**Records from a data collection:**
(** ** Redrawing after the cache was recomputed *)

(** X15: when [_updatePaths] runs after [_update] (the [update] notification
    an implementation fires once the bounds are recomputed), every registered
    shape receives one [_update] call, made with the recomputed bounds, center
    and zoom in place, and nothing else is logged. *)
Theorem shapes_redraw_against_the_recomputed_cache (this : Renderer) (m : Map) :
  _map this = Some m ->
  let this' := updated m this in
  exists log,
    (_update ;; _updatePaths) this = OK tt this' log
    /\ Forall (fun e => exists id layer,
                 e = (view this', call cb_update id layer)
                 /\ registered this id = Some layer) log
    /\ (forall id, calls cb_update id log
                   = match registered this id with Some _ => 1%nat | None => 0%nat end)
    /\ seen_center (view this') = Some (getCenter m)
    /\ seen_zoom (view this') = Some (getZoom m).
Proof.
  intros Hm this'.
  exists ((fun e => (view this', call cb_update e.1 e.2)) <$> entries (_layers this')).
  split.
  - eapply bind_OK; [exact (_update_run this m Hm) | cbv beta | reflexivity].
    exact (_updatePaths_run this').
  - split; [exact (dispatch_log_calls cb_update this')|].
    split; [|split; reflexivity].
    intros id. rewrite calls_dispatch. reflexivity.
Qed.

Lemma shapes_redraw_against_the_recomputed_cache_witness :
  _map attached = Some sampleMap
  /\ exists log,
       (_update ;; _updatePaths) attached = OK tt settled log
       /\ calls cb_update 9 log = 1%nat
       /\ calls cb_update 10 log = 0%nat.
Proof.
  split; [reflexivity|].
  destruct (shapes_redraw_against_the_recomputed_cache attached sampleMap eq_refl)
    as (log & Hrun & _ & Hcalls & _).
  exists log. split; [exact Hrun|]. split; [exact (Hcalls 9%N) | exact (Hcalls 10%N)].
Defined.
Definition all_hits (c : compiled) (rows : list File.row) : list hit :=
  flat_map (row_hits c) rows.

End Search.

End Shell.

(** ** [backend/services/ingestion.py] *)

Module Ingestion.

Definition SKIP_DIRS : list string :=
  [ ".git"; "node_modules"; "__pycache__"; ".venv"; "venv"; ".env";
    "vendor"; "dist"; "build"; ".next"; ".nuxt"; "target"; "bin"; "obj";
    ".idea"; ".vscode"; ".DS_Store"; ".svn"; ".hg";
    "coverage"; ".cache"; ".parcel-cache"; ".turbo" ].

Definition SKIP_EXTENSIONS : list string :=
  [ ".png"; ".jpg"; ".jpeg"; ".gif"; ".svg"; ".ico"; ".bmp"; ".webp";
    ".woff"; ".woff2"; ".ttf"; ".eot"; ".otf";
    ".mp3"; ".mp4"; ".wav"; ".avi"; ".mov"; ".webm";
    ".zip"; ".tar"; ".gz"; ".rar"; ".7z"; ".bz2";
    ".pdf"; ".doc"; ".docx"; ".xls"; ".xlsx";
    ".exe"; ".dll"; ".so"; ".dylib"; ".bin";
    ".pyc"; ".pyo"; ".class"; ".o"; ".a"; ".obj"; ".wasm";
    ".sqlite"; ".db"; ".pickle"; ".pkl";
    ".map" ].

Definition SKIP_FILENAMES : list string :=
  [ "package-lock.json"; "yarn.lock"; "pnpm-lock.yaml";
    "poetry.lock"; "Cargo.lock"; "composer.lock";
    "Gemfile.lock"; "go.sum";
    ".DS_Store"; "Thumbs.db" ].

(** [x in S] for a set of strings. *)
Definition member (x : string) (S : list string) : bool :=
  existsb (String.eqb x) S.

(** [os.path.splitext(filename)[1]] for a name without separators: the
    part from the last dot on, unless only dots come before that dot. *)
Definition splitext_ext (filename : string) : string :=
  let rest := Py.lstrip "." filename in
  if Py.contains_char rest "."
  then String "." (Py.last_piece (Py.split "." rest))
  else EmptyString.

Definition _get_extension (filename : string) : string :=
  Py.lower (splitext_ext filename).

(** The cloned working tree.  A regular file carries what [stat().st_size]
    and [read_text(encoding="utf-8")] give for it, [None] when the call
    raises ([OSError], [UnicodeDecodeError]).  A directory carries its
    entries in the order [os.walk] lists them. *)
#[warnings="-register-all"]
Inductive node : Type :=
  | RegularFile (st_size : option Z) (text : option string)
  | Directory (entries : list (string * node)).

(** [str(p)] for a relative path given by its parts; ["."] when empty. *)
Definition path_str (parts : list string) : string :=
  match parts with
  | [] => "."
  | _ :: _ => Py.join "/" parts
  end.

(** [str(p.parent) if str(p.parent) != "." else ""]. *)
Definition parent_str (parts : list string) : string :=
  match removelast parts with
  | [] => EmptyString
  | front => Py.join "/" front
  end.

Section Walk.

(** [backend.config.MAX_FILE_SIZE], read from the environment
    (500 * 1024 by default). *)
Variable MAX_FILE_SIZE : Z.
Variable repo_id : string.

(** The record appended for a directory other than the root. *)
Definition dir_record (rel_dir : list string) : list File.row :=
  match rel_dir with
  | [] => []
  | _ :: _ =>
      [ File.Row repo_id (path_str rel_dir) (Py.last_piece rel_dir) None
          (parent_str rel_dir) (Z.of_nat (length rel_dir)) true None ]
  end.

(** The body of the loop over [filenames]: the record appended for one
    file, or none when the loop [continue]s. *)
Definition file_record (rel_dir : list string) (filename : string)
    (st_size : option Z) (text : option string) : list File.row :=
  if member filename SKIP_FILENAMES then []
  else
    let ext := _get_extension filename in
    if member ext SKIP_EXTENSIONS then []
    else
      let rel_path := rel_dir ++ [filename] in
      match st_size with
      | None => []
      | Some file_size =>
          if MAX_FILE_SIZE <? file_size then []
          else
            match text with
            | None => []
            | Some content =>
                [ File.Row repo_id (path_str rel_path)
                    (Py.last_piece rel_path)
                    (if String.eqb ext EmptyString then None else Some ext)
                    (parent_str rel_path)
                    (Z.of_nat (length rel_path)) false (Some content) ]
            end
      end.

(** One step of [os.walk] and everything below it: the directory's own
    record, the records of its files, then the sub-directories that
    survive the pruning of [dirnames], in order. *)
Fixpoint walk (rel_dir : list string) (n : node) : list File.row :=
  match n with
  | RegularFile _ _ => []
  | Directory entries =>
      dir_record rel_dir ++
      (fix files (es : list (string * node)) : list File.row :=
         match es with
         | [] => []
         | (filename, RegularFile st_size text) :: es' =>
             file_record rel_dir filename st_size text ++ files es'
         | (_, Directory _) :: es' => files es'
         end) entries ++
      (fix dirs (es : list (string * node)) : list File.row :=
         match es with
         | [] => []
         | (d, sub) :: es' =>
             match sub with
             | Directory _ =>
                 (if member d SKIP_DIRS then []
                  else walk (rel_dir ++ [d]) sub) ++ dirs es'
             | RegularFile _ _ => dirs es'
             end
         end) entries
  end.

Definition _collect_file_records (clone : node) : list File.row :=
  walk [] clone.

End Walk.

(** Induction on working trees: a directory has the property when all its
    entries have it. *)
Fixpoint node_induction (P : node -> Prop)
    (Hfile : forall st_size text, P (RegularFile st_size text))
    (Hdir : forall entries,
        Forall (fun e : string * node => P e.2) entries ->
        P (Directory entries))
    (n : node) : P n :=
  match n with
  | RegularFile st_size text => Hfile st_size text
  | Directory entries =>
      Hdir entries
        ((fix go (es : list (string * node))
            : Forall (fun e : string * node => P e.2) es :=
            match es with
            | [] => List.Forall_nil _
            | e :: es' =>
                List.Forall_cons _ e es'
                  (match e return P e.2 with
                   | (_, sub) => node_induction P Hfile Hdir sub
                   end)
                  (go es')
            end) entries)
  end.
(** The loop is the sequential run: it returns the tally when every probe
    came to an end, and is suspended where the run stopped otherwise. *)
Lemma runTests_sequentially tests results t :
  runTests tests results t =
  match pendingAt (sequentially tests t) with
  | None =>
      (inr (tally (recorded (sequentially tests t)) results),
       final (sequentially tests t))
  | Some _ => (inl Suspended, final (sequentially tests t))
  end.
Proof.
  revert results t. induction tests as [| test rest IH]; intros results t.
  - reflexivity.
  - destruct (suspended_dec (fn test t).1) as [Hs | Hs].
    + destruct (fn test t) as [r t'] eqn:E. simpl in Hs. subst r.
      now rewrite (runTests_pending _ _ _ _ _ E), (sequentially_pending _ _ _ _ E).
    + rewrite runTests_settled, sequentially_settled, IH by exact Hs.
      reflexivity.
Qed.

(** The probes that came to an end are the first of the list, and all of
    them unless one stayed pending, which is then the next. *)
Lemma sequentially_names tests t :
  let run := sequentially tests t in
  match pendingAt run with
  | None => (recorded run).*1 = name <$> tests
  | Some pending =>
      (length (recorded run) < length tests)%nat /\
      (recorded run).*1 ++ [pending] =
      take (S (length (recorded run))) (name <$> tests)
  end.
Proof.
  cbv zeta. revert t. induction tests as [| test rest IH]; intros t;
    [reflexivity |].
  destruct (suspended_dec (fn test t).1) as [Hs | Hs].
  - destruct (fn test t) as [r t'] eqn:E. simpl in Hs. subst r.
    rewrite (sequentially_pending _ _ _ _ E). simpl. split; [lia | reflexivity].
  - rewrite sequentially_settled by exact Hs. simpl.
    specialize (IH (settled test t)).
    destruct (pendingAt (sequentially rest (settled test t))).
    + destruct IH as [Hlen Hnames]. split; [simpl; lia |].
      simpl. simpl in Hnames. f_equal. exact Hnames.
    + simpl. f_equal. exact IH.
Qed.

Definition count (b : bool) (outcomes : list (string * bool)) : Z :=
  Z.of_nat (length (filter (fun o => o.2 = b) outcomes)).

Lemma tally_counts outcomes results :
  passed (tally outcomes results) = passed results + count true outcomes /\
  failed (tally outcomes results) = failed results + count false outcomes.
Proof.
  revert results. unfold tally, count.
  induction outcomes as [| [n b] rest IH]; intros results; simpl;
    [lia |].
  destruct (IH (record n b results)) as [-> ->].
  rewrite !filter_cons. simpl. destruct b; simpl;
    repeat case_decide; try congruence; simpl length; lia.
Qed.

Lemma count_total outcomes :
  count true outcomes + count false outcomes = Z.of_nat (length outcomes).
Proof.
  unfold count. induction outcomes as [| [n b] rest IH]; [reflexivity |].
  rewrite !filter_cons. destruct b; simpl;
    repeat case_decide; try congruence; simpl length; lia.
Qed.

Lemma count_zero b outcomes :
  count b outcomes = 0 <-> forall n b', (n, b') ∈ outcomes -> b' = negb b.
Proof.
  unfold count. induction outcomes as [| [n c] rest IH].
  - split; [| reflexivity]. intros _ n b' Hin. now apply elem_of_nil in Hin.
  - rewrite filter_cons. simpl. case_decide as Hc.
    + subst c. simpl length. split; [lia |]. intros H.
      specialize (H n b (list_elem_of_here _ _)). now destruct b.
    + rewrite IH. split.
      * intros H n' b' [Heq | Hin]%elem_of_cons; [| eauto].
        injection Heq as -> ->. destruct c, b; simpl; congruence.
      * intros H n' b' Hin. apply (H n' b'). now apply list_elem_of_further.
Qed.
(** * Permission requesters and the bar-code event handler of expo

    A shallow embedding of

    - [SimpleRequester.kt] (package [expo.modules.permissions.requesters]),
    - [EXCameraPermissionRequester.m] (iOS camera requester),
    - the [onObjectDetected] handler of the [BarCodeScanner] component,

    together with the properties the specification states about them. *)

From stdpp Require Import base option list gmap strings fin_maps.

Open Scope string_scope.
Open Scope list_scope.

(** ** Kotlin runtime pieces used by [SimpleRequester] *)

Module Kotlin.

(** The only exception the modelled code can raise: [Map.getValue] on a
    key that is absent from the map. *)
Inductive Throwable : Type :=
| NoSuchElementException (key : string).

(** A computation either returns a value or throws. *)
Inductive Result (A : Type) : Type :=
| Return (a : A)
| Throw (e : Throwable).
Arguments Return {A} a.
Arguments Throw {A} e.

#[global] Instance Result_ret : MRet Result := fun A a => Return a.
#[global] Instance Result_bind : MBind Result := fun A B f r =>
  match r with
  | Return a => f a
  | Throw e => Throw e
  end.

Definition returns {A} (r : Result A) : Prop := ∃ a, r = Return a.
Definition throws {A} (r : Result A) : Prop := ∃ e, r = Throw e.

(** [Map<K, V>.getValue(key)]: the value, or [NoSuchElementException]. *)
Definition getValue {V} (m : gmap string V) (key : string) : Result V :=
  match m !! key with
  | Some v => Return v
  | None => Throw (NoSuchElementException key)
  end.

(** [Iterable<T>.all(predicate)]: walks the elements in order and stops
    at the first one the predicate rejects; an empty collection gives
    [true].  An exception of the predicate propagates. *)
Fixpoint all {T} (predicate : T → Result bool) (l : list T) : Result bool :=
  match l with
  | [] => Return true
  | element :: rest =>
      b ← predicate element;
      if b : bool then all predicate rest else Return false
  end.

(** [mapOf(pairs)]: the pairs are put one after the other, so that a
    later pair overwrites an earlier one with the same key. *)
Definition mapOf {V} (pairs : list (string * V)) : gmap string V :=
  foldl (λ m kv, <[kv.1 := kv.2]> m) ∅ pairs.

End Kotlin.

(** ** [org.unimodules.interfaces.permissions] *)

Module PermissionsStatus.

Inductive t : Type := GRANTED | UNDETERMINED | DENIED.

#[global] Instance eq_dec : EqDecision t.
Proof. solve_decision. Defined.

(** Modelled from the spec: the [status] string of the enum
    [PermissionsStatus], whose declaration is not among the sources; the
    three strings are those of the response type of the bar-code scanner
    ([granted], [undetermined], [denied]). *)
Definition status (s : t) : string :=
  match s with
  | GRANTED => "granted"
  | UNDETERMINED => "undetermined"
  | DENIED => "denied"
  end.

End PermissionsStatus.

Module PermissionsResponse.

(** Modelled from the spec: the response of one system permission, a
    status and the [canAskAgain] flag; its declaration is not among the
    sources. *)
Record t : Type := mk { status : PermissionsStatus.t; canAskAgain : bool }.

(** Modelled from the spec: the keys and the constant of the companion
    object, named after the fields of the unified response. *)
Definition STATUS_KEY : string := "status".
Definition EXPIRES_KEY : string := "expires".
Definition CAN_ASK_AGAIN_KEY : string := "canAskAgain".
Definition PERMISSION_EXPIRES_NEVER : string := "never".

**TASK DETAILS:** Retype the entries above exactly, but only from the line containing "destruct (pendingAt (sequentially" through the line containing "revert results. unfold tally, count.", both included.

**REPLY TO THE EXERCISE:**
    destruct (pendingAt (sequentially rest (settled test t))).
    + destruct IH as [Hlen Hnames]. split; [simpl; lia |].
      simpl. simpl in Hnames. f_equal. exact Hnames.
    + simpl. f_equal. exact IH.
Qed.

Definition count (b : bool) (outcomes : list (string * bool)) : Z :=
  Z.of_nat (length (filter (fun o => o.2 = b) outcomes)).

Lemma tally_counts outcomes results :
  passed (tally outcomes results) = passed results + count true outcomes /\
  failed (tally outcomes results) = failed results + count false outcomes.
Proof.
  revert results. unfold tally, count.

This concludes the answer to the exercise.